● **Required work**
Print the first line of the records below and every line after it, up to and including the line with "destruct (pc_buffered c') as [|b buffered] eqn:Hbuf; [simpl". Print nothing else.
═════ Recorded data ═════
(** [Peek(1)] shows the first byte of the stream, or fails with the error
    that ends an empty stream. *)
Lemma PeekConn_Peek_1 c :
  ∃ c', same_socket (pc_conn c) (pc_conn c') ∧ stream c' = stream c ∧
    PeekConn_Peek 1 c =
      match stream c with
      | [] => ([], Some (rx_end (pc_conn c)), c')
      | b :: _ => ([b], None, c')
      end.
Proof.
  unfold PeekConn_Peek.
  destruct (Peek_loop_spec 1 1 c) as (err & c' & -> & Hs & Hst & H); [lia|].
  change (defaultBufSize <? 1) with false. cbn iota.
  exists c'. split; [done|]. split; [done|].
  destruct H as [(-> & Hlen)|(-> & Hall & Hlen)].
  - assert (0 < length (pc_buffered c')) as Hpos
        by (unfold defaultBufSize in Hlen; lia).
    destruct (pc_buffered c') as [|b buffered] eqn:Hbuf; [simpl in Hpos; lia|].
    rewrite <- Hst. unfold stream. rewrite Hbuf. done.
  - destruct (pc_buffered c') as [|b buffered] eqn:Hbuf; [|simpl in Hlen; lia].
    rewrite Hall. done.
Qed.

Lemma PeekConn_Write_spec p c :
  ∃ n err c', PeekConn_Write p c = (n, err, c') ∧ stream c' = stream c
    ∧ rx_end (pc_conn c') = rx_end (pc_conn c) ∧
    match tx_budget (pc_conn c) with
    | Some 0 => err = Some (ErrNet "broken pipe") ∧ c' = c
    | Some (S k) =>
        err = None ∧ tx (pc_conn c') = tx (pc_conn c) ++ [p]
        ∧ tx_budget (pc_conn c') = Some k
    | None =>
        err = None ∧ tx (pc_conn c') = tx (pc_conn c) ++ [p]
        ∧ tx_budget (pc_conn c') = None
    end.
Proof.
  unfold PeekConn_Write, Conn_Write.
  destruct (tx_budget (pc_conn c)) as [[|k]|] eqn:Hb;
    eexists _, _, _; (split; [reflexivity|]); try done.
  by destruct c.
Qed.

(** Reading a connection to its end delivers its stream. *)
Lemma ReadAll_stream fuel : ∀ n c,
  0 < n → length (stream c) < fuel →
  ReadAll fuel n c = (stream c, rx_end (pc_conn c)).
Proof.
  induction fuel as [|fuel IH]; intros n c Hn Hfuel; [lia|].
  cbn [ReadAll].
  destruct (PeekConn_Read_spec n c Hn) as (data & err & c' & -> & Hs & H).
  destruct H as [(-> & Hne & Hlen & Hst)|(-> & -> & Hst & Hst')].
  - rewrite IH; [|done|].
    + destruct Hs as (_ & _ & ->). by rewrite Hst.
    + rewrite Hst, length_app in Hfuel. destruct data; [done|]. simpl in *. lia.
  - by rewrite Hst.
Qed.

(** ** Rules for the effects of the handshake *)

Lemma wp_intro {A} (m : io A) Q w r w' : m w = (r, w') → Q r w' → wp m Q w.
Proof. unfold wp. by intros ->. Qed.

Lemma wp_elim {A} (m : io A) Q w : wp m Q w → Q (m w).1 (m w).2.
Proof. done. Qed.

Lemma wp_mono {A} (m : io A) (Q Q' : outcome A → world → Prop) w :
  wp m Q w → (∀ r w', Q r w' → Q' r w') → wp m Q' w.
Proof. unfold wp. auto. Qed.

Lemma wp_ret {A} (a : A) Q w : Q (Done a) w → wp (mret a) Q w.
Proof. done. Qed.

Lemma wp_raise {A} e (Q : outcome A → world → Prop) w :
  Q (Raise e) w → wp (raise e) Q w.
Proof. done. Qed.

Lemma wp_bind {A B} (m : io A) (k : A → io B) Q w :
  wp m (λ r w', match r with
                | Done a => wp (k a) Q w'
                | Raise e => Q (Raise e) w'
                | Panic => Q Panic w'
                end) w →
  wp (m ≫= k) Q w.
Proof.
  unfold wp, mbind, io_bind. destruct (m w) as [[a|e|] w']; done.
Qed.

Lemma wp_wrap {A} format (m : io A) Q w :
  wp m (λ r w', match r with
                | Raise e => Q (Raise (Errorw format e)) w'
                | _ => Q r w'
                end) w →
  wp (wrap format m) Q w.
Proof.
  unfold wp, wrap. destruct (m w) as [[a|e|] w']; done.
Qed.

Lemma wp_index buf i b Q w :
  buf !! i = Some b → Q (Done b) w → wp (index buf i) Q w.
Proof. unfold wp, index. by intros ->. Qed.

Lemma wp_index_lt buf i (Q : outcome byte → world → Prop) w :
  i < length buf → (∀ b, buf !! i = Some b → Q (Done b) w) → wp (index buf i) Q w.
Proof.
  intros Hi HQ. destruct (lookup_lt_is_Some_2 buf i Hi) as [b Hb].
  eapply wp_index; eauto.
Qed.

(** [io.ReadFull] into a slice that fits: in any world it asks for [n]
    bytes, leaves the write side alone and, when it returns [nil], has
    stored the next [n] bytes at the front of the buffer. *)
Lemma wp_ReadFull_slice buf n (Q : outcome (list byte) → world → Prop) w :
  n ≤ length buf →
  (∀ w', v_sent (view_of w') = v_sent (view_of w) →
         v_budget (view_of w') = v_budget (view_of w) →
         v_end (view_of w') = v_end (view_of w) →
         v_slices (view_of w') = v_slices (view_of w) ++ [n] →
     (n ≤ length (v_pending (view_of w)) →
      v_pending (view_of w') = drop n (v_pending (view_of w)) →
      Q (Done (take n (v_pending (view_of w)) ++ drop n buf)) w')
     ∧ (length (v_pending (view_of w)) < n →
        v_pending (view_of w') = [] →
        Q (Raise (short_read (v_pending (view_of w)) (v_end (view_of w)))) w')) →
  wp (ReadFull_slice buf n) Q w.
Proof.
  intros Hfit HQ. unfold wp, ReadFull_slice.
  rewrite (proj2 (Nat.leb_le _ _) Hfit).
  destruct (io_ReadFull_spec n (w_conn w)) as (data & err & c' & -> & Hs & H).
  destruct Hs as (Htx & Hbudget & Hend).
  set (w' := {| w_conn := c'; w_slices := w_slices w ++ [n] |}).
  destruct (HQ w' Htx Hbudget Hend eq_refl) as [Hok Hshort].
  case_decide as Hlen.
  - destruct H as (-> & -> & Hst). cbn [fst snd].
    rewrite length_take, Nat.min_l by done. auto.
  - destruct H as (-> & -> & Hst). cbn [fst snd]. apply Hshort; [|done].
    unfold view_of. cbn [v_pending]. lia.
Qed.

(** The same read when the front of the stream is known. *)
Lemma wp_ReadFull_slice_ok buf data rest (Q : outcome (list byte) → world → Prop) w :
  length data ≤ length buf →
  v_pending (view_of w) = data ++ rest →
  (∀ w', view_of w' =
           {| v_pending := rest; v_sent := v_sent (view_of w);
              v_budget := v_budget (view_of w); v_end := v_end (view_of w);
              v_slices := v_slices (view_of w) ++ [length data] |} →
     Q (Done (data ++ drop (length data) buf)) w') →
  wp (ReadFull_slice buf (length data)) Q w.
Proof.
  intros Hfit Hp HQ. apply wp_ReadFull_slice; [done|].
  intros w' Htx Hbudget Hend Hsl. split.
  - intros _ Hp'. rewrite Hp, take_app_length. apply HQ.
    rewrite Hp, drop_app_length in Hp'.
    unfold view_of in *. cbn in *. by f_equal.
  - rewrite Hp, length_app. lia.
Qed.

(** The same read when the stream is too short. *)
Lemma wp_ReadFull_slice_short buf n (Q : outcome (list byte) → world → Prop) w :
  n ≤ length buf →
  length (v_pending (view_of w)) < n →
  (∀ w', view_of w' =
           {| v_pending := []; v_sent := v_sent (view_of w);
              v_budget := v_budget (view_of w); v_end := v_end (view_of w);
              v_slices := v_slices (view_of w) ++ [n] |} →
     Q (Raise (short_read (v_pending (view_of w)) (v_end (view_of w)))) w') →
  wp (ReadFull_slice buf n) Q w.
Proof.
  intros Hfit Hp HQ. apply wp_ReadFull_slice; [done|].
  intros w' Htx Hbudget Hend Hsl. split; [lia|].
  intros _ Hp'. apply HQ. unfold view_of in *. cbn in *. by f_equal.
Qed.

(** A write on a socket that never breaks. *)
Lemma wp_Write_all_ok p (Q : outcome unit → world → Prop) w :
  v_budget (view_of w) = None →
  (∀ w', view_of w' =
           {| v_pending := v_pending (view_of w);
              v_sent := v_sent (view_of w) ++ [p];
              v_budget := None; v_end := v_end (view_of w);
              v_slices := v_slices (view_of w) |} →
     Q (Done tt) w') →
  wp (Write_all p) Q w.
Proof.
  intros Hb HQ. unfold wp, Write_all.
  destruct (PeekConn_Write_spec p (w_conn w)) as (n & err & c' & -> & Hst & Hend & H).
  unfold view_of in Hb. cbn in Hb. rewrite Hb in H. destruct H as (-> & Htx & Hb').
  cbn [fst snd]. apply HQ. unfold view_of. cbn. by f_equal.
Qed.

(** A write in any world: it asks for no slice and does not panic. *)
Lemma wp_Write_all p (Q : outcome unit → world → Prop) w :
  (∀ r w', r ≠ Panic → v_slices (view_of w') = v_slices (view_of w) → Q r w') →
  wp (Write_all p) Q w.
Proof.
  intros HQ. unfold wp, Write_all.
  destruct (PeekConn_Write p (w_conn w)) as [[n [e|]] c']; by apply HQ.
Qed.

(** [switch atyp] takes the default case for every byte but 1, 3 and 4. *)
Lemma switch_atyp_default {A} (a1 a3 a4 a : A) (atyp : byte) :
  atyp ≠ x01 → atyp ≠ x03 → atyp ≠ x04 →
  match atyp with x01 => a1 | x03 => a3 | x04 => a4 | _ => a end = a.
Proof. intros. by destruct atyp. Qed.

Lemma Byte_eqb_refl b : Byte.eqb b b = true.
Proof. by apply Byte.byte_dec_lb. Qed.

Lemma Byte_eqb_neq a b : a ≠ b → Byte.eqb a b = false.
Proof.
  intros Hne. destruct (Byte.eqb a b) eqn:E; [|done].
  by apply Byte.byte_dec_bl in E.
Qed.

(** ** The SOCKS5 handshake *)

Lemma len_byte_to_nat n : n ≤ 255 → Byte.to_nat (len_byte n) = n.
Proof.
  intros Hn. unfold len_byte.
  destruct (Byte.of_nat n) as [b|] eqn:E.
  - by apply Byte.to_of_nat.
  - apply Byte.of_nat_None_iff in E. lia.
Qed.

Ltac view_simpl :=
  cbn [v_pending v_sent v_budget v_end v_slices] in *.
═════
● **Task solution**
(** [Peek(1)] shows the first byte of the stream, or fails with the error
    that ends an empty stream. *)
Lemma PeekConn_Peek_1 c :
  ∃ c', same_socket (pc_conn c) (pc_conn c') ∧ stream c' = stream c ∧
    PeekConn_Peek 1 c =
      match stream c with
      | [] => ([], Some (rx_end (pc_conn c)), c')
      | b :: _ => ([b], None, c')
      end.
Proof.
  unfold PeekConn_Peek.
  destruct (Peek_loop_spec 1 1 c) as (err & c' & -> & Hs & Hst & H); [lia|].
  change (defaultBufSize <? 1) with false. cbn iota.
  exists c'. split; [done|]. split; [done|].
  destruct H as [(-> & Hlen)|(-> & Hall & Hlen)].
  - assert (0 < length (pc_buffered c')) as Hpos
        by (unfold defaultBufSize in Hlen; lia).
    destruct (pc_buffered c') as [|b buffered] eqn:Hbuf; [simpl in Hpos; lia|].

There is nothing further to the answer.